The panel says DYFS did not remove Alvin merely because Lela was young. Her psychological and psychiatric assessments from 2007 and 2008 vividly depict a person who displayed sexualized behaviors, aggressive confrontational lashing out, immaturity, and impulsivity that compromised Alvin's safety. From his birth until DYFS filed for guardianship, Lela was not able or willing to comport her behavior to focus on his needs. He was removed because his safety would have been compromised if placed in Lela's care.

The panel concludes that the trial court's finding regarding DYFS' satisfaction of this factor is clearly and convincingly supported by the record.

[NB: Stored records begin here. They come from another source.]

(* ===== verification/ProcBoot.v ===== *)
(** * Booting: userinit makes the first process

    From the zeroed table of a fresh kernel, [userinit] threads every slot on
    the free list, takes one and leaves it RUNNABLE at the top priority: the
    invariant holds and the only process is initcode. *)

From S2P Require Import Prelude Spinlock CString ProcData ProcList Proc ProcWp ProcSpec ProcRefine ProcInv ProcOps.
Local Open Scope Z_scope.

(** ** The free list that userinit builds *)
Definition threaded : list proc :=
  imap (λ i p, set_p_next (if decide (S i = NPROC) then None else Some (S i)) p)
       (replicate NPROC zero_proc).
Definition booted_table (pr : Z) : ptable :=
  mkptable threaded (mklists (replicate 3 None) (Some O) None None None None) pr.

Definition build_free : M ptable unit :=
  mfor (seq 0 NPROC) (λ i,
    assertState (Some i) UNUSED ;;;
    let! r := addToStateListEnd LFree (Some i) in
    if decide (r = -1) then panic "Failed to add proc to UNUSED list." else skip).

Lemma build_free_boot : build_free (set_pt_promoteAtTime TIME_TO_PROMOTE zero_ptable) =
  Ok (tt, booted_table TIME_TO_PROMOTE).
Proof. vm_compute. reflexivity. Qed.

Definition booted : astate :=
  mka (replicate NPROC zero_proc) (<[LFree := seq 0 NPROC]> (λ _, [])).

Lemma threaded_chain : chain threaded (Some O) (seq 0 NPROC).
Proof.
  vm_compute. repeat (split; [reflexivity|]; eexists; split; [reflexivity|]). reflexivity.
Qed.

Lemma threaded_lookup i p :
  threaded !! i = Some p → (i < NPROC)%nat ∧ list_of p = LFree ∧ p_priority p = 0.
Proof.
  unfold threaded. rewrite list_lookup_imap. intros Hp.
  destruct (replicate NPROC zero_proc !! i) as [z|] eqn:Hz; [|done].
  apply lookup_replicate in Hz as [-> Hlt]. simpl in Hp. by simplify_eq.
Qed.

Lemma booted_wf pr : wfx None (booted_table pr) (as_q booted).
Proof.
  split.
  - done.
  - done.
  - intros k h. destruct k as [q| | | | |]; simpl.
    + case_decide; [|done]. destruct (Z.to_nat q) as [|[|[|]]]; simpl; by intros [= <-].
    + intros [= <-]. exact threaded_chain.
    + by intros [= <-].
    + by intros [= <-].
    + by intros [= <-].
    + by intros [= <-].
  - intros k. by destruct k as [q| | | | |].
  - intros i p (Hlt & Hl & _)%threaded_lookup k. rewrite Hl. unfold booted, as_q.
    destruct (decide (k = LFree)) as [->|Hk].
    + rewrite fn_lookup_insert, (elem_of_seq 0 NPROC). split; [done|]. intros _. lia.
    + rewrite fn_lookup_insert_ne by done. split; [set_solver|naive_solver].
  - intros i p (_ & _ & ->)%threaded_lookup. unfold MAX. lia.
Qed.

Lemma booted_rep pr : rep booted pr (booted_table pr).
Proof. split; [apply booted_wf|vm_compute; reflexivity|done]. Qed.

Section boot.
Context {W : Type} `{KSvcLaws W}.
Implicit Types (s : kstate W).

Lemma pt_bind {A B} (m : M ptable A) (f : A → M ptable B) s :
  pt (bind m f) s = bind (pt m) (λ a, pt (f a)) s.
Proof.
  unfold pt, zoom, bind. destruct (m (k_ptable s)) as [[a t]|e| |]; [|done..]. simpl.
  by destruct (f a t) as [[b t']|e| |].
Qed.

Under the second prong, the standard is whether it is reasonably foreseeable that a parent can stop inflicting harm on the child and show adequate parenting that would not put the child's physical or mental health in substantial jeopardy. DYFS must show harm to the child continues because the parent is unable or unwilling to overcome or remove it. Also to be considered is whether delay in permanency will cause further harm and whether removal from the child's resource parents would cause him serious and enduring emotional or psychological harm.

The panel says that in late 2009, Lela began to accept the benefit of counseling. However, when viewing the facts through the prism of Alvin's needs, as the law requires, the panel says the uncontroverted record reflects Lela could not grasp the nature and necessity of prioritizing his needs above her own and never achieved an appreciation for his need for stability. Thus, he remains at risk if placed in her care. Moreover, the experts agree Lela had not yet achieved stability for herself, making it impossible for her to provide it for Alvin.

The panel concludes that the record supports the conclusion that DYFS has satisfied the second prong by clear and convincing evidence.

The third prong requires DYFS to make "reasonable efforts to provide services to help the parent correct the circumstances" that necessitated removal. The panel says that when DYFS assumes custody, care and supervision to assure a child's interests are protected, it assumes responsibility to reunite the family if the child can be safely returned home. Here, DYFS' burden is heightened because of Lela's custodial status and age. Its efforts must include satisfactory services to aid the development of her maturation and necessary skills to adequately parent Alvin. The balancing test considers her abilities, motivations, capabilities and familial resources to reach this goal and Alvin's need for achieving stability and permanency within a reasonable time period.

DYFS' exhibits are replete with services extended in an effort to reunite Lela and Alvin. The panel finds that DYFS has met its heightened burden and attempted to achieve reunification. Its decision to pursue termination of parental rights was reasonably focused on Alvin's paramount need for safety, security and permanency. Considering the totality of the circumstances, the panel concludes DYFS' efforts to achieve reunification were reasonable.

Under the last prong, DYFS must prove the child will not suffer greater harm from the termination of ties with his biological parent than from the permanent disruption of his relationship with his resource family. The overriding consideration is the child's need for perma­nency and stability. The panel concludes that the trial judge properly credited the experts, whose unequivocal testimony clearly and convincingly stated that separating Alvin from his resource parents would cause serious and enduring emotional harm and that the harm he would face from severing his relationship with Lela would not be enduring as it would be properly mitigated by his resource parents.

For appellant — Michael S. Harwin, designated counsel (Joseph E. Krakora, Public Defender; John A. Salois, designated counsel, on the brief). For respondent — Kendra Andrews, Deputy Attorney General (Jeffrey S. Chiesa, Attorney General; Andrea M. Silkowitz, Assistant Attorney General). For minor A.T.D. — Damen J. Thiel, designated counsel (Joseph E. Krakora, Public Defender, Law Guardian).